IN VITRO CONVERSION OF GLYCEROL TO LACTATE BY MICROBIALTHERMOPHILIC ENZYMES

Abstract

In vitro reconstitution of an artificial metabolic pathway has emerged as an alternative approach to conventional in vivo fermentation-based bioproduction. Particularly, employment of (hyper)thermophilic enzymes enables us a simple preparation of highly stable, selective biocatalytic modules and the construction of in vitro metabolic pathways. In this study, we designed and constructed an artificial in vitro metabolic pathway consisting of nine (hyper)thermophilic enzymes and applied it to the conversion of glycerol to lactate. We also assessed the compatibility of the in vitro bioconversion system with methanol, which is a major impurity in crude glycerol released from biodiesel production processes. The in vitro artificial pathway was designed to balance the intrapathway consumption and regeneration of energy and redox cofactors.
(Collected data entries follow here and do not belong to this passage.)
(** [None] is an exception raised while reading the record. *)
Definition load (fs : files) (filename : str) : option t :=
  match fs !! filename with
  | None => Some init
  | Some content =>
      let '(line1, rest) := Text.readline content in
      obj ← json_loads line1;
      rs ← int_keys obj;
      let '(line2, rest) := Text.readline rest in
      ws ← json_loads line2;
      let '(line3, _) := Text.readline rest in
      n ← Text.int_of_str line3;
      Some {| ranks := rs; words := ws; num_words_when_found := n |}
  end.
End record.

End PlayerStats.

(** ** [class GamesStats] *)

Module GamesStats.

Record t : Type := Build {
  hidden_words : gmap str Z;
  num_players : Z
}.

Definition init : t := {| hidden_words := ∅; num_players := 0 |}.

Definition update (s : t) (game : Game.t) : t :=
  {| hidden_words := Counter.add (Game.hidden_word game) 1 (hidden_words s);
     num_players := num_players s + Z.of_nat (size (Game.players game)) |}.

(** The number of games that [get_emojis] computes. *)
Definition num_games (s : t) : Z := Counter.total (hidden_words s).

Section record.
Context `{Json}.

Definition save (s : t) (filename : str) (fs : files) : files :=
  <[filename :=
      json_dumps (hidden_words s) ++ [Text.newline]
      ++ Text.str_of_int (num_players s) ++ [Text.newline]]> fs.

Definition load (fs : files) (filename : str) : option t :=
  match fs !! filename with
  | None => Some init
  | Some content =>
      let '(line1, rest) := Text.readline content in
      ws ← json_loads line1;
      let '(line2, _) := Text.readline rest in
      n ← Text.int_of_str line2;
      Some {| hidden_words := ws; num_players := n |}
  end.
End record.

End GamesStats.

(** ** [class Stats] *)

Module Stats.

(** [players_stats] is keyed by the user, identified by its id. *)
Record t : Type := Build {
  folder : str;
  games_stats : GamesStats.t;
  players_stats : gmap N PlayerStats.t
}.

(** [f'{self.folder}/games.txt'] *)
Definition get_games_stats_filename (folder : str) : str :=
  folder ++ py "/games.txt".

(** [f'{self.folder}/{user.id}.txt'] *)
Definition get_player_stats_filename (folder : str) (user : N) : str :=
  folder ++ py "/" ++ Text.str_of_int (Z.of_N user) ++ py ".txt".

Section record.
Context `{Json}.

(** [Stats(folder)]; [None] when reading the file of the games raises. *)
Definition init (folder : str) (fs : files) : option t :=
  gs ← GamesStats.load fs (get_games_stats_filename folder);
  Some {| folder := folder; games_stats := gs; players_stats := ∅ |}.

(** One turn of the loop of [update]: the statistics of the user are loaded
    when they are not in memory yet, and updated with the player. *)
Definition update_player (fs : files) (folder : str)
    (acc : option (gmap N PlayerStats.t)) (item : N * Player.t)
    : option (gmap N PlayerStats.t) :=
  ps ← acc;
  st ← match ps !! item.1 with
       | Some st => Some st
       | None => PlayerStats.load fs (get_player_stats_filename folder item.1)
       end;
  Some (<[item.1 := PlayerStats.update st item.2]> ps).

(** [update(game)]; [None] when a file read on the way raises. The players
    are taken in the order of the finite map; each has its own entry. *)
Definition update (s : t) (game : Game.t) (fs : files) : option t :=
  ps ← foldl (update_player fs (folder s)) (Some (players_stats s))
         (map_to_list (Game.players game));
  Some {| folder := folder s;
          games_stats := GamesStats.update (games_stats s) game;
          players_stats := ps |}.

(** [save()]: the file of the games, then one file for each user. *)
Definition save (s : t) (fs : files) : files :=
  foldl (λ fs' item,
           PlayerStats.save item.2 (get_player_stats_filename (folder s) item.1) fs')
        (GamesStats.save (games_stats s) (get_games_stats_filename (folder s)) fs)
        (map_to_list (players_stats s)).
End record.

End Stats.

(** A player as a session hands it to the statistics. *)
Definition session_player `{Unidecode, Unicode} (p : Player.t) : Prop :=
  ∃ g user, reachable g ∧ Game.players g !! user = Some p.

(** ** Measures used in the statements *)

(** How many times [c] occurs in [w]. *)
Definition occurrences (c : N) (w : str) : nat :=
  length (filter (λ x, x = c) w).

(** How many indices carry the same letter in both words. *)
Definition exact_matches (word hidden_word : str) : nat :=
  length (filter (λ p, p.1 = p.2) (zip word hidden_word)).

(** How many positions are classified [ty]. *)
Definition classified (ty : LetterType) (types : list LetterType) : nat :=
  length (filter (λ t, t = ty) types).

(** How many positions hold [c] and are classified FOUND or EXIST. *)
Definition credited (c : N) (word : str) (types : list LetterType) : nat :=
  length (filter (λ p, p.1 = c ∧ p.2 ≠ WRONG) (zip word types)).

(** How many indices carry the letter [c] in both words. *)
Definition matches_on (c : N) (word hidden_word : str) : nat :=
  length (filter (λ p, p.1 = p.2 ∧ p.1 = c) (zip word hidden_word)).

(** ** When a guess is accepted *)

Section accepted.
Context `{Unidecode, Unicode}.

(** The state of player [p] once the guess [w] is scored. *)
Definition scored (g : Game.t) (p : Player.t) (w : str) : Player.t :=
  Player.add_answer p (Dictionary.normalize w) (Game.hidden_word g).

(** The guess [w] of user [u], whose state is [p], passes every check of
    [add_answer]. *)
Definition accepts (g : Game.t) (u : N) (p : Player.t) (w : str) : Prop :=
  Game.players g !! u = Some p
  ∧ Player.over p = false
  ∧ length (Dictionary.normalize w) = length (Game.hidden_word g)
  ∧ Dictionary.contains (Game.dictionary g) (Dictionary.normalize w) = true.
End accepted.

(** ** The invariant of a session *)

Record ranks_consistent (g : Game.t) : Prop := {
  next_rank_positive : 1 ≤ Game.next_rank g;
  (** a player is unranked, or holds a rank already handed out and has found
      the word *)
  rank_range : ∀ u p, Game.players g !! u = Some p →
    Player.rank p = -1
    ∨ (1 ≤ Player.rank p < Game.next_rank g ∧ Player.found p = true);
  (** a rank is held by one player *)
  rank_unique : ∀ u v p q,
    Game.players g !! u = Some p → Game.players g !! v = Some q →
    Player.rank p = Player.rank q → Player.rank p ≠ -1 → u = v;
  (** every rank below [next_rank] is held *)
  rank_held : ∀ r, 1 ≤ r < Game.next_rank g →
    ∃ u p, Game.players g !! u = Some p ∧ Player.rank p = r;
  (** a player who left is unranked *)
  left_unranked : ∀ u p, Game.players g !! u = Some p →
    Player.left p = true → Player.rank p = -1
}.

(** ** A small session, for the examples *)

Definition sample_dictionary : Dictionary.t :=
  {| Dictionary.dictionary := {[ py "chat"; py "chou"; py "chien" ]};
     Dictionary.choices := [py "chat"] |}.

Definition sample_game : Game.t :=
  Game.init sample_dictionary (py "chat") [1; 2]%N.

(** How many indices carry the letter [c] in the guess and another letter in
    the hidden word. *)
Definition misplaced_on (c : N) (word hidden_word : str) : nat :=
  length (filter (λ p, p.1 ≠ p.2 ∧ p.1 = c) (zip word hidden_word)).

(** ** What a session keeps of each player *)

Section kept.
Context `{Unidecode, Unicode}.

(** The letters shown to the player are the first letter of the hidden word
    and the letters that a guess of the history had in place. *)
Definition revealed (hidden_word : str) (p : Player.t) : Prop :=
  length (Player.letters p) = length hidden_word
  ∧ ∀ i c, Player.letters p !! i = Some (Some c)
      ↔ hidden_word !! i = Some c
        ∧ (i = 0%nat
           ∨ ∃ a, a ∈ Player.answers p ∧ Answer.letters a !! i = Some c).

(** The answer [a] is a guess that [add_answer] accepted and scored. *)
Definition recorded (g : Game.t) (a : Answer.t) : Prop :=
  (∃ w, Answer.letters a = Dictionary.normalize w)
  ∧ length (Answer.letters a) = length (Game.hidden_word g)
  ∧ Dictionary.contains (Game.dictionary g) (Answer.letters a) = true
  ∧ Answer.types a = Answer.check (Answer.letters a) (Game.hidden_word g).

Record players_consistent (g : Game.t) : Prop := {
  player_key : ∀ u p, Game.players g !! u = Some p → Player.mention p = u;
  player_revealed : ∀ u p, Game.players g !! u = Some p →
    revealed (Game.hidden_word g) p;
  player_history : ∀ u p a, Game.players g !! u = Some p →
    a ∈ Player.answers p → recorded g a;
  player_ranked : ∀ u p, Game.players g !! u = Some p →
    Player.rank p ≠ -1 → Player.answers p ≠ []
}.
End kept.

(** ** The helpers of the messages: [join] and [split_message] *)

(** [sep.join(seq)] *)
Fixpoint str_join (sep : str) (seq : list str) : str :=
  match seq with
  | [] => []
  | x :: rest =>
      match rest with
      | [] => x
      | _ :: _ => x ++ sep ++ str_join sep rest
      end
  end.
All enzymes involved in the in vitro pathway exhibited an acceptable level of stability at high temperature (60°C) and their stability was not markedly affected by the co-existing of up to 100 mM methanol. The one-pot conversion of glycerol to lactate through the in vitro pathway could be achieved in an almost stoichiometric manner and 14.7 mM lactate could be produced in 7 h. Many thermophilic enzymes exhibit higher stability not only at high temperatures but also in the presence of denaturants than their mesophilic counterpart. In this study, compatibilities of thermophilic enzymes with methanol were demonstrated, indicating the potential applicability of in vitro bioconversion systems with thermophilic enzymes in the conversion of crude glycerol to value-added chemicals.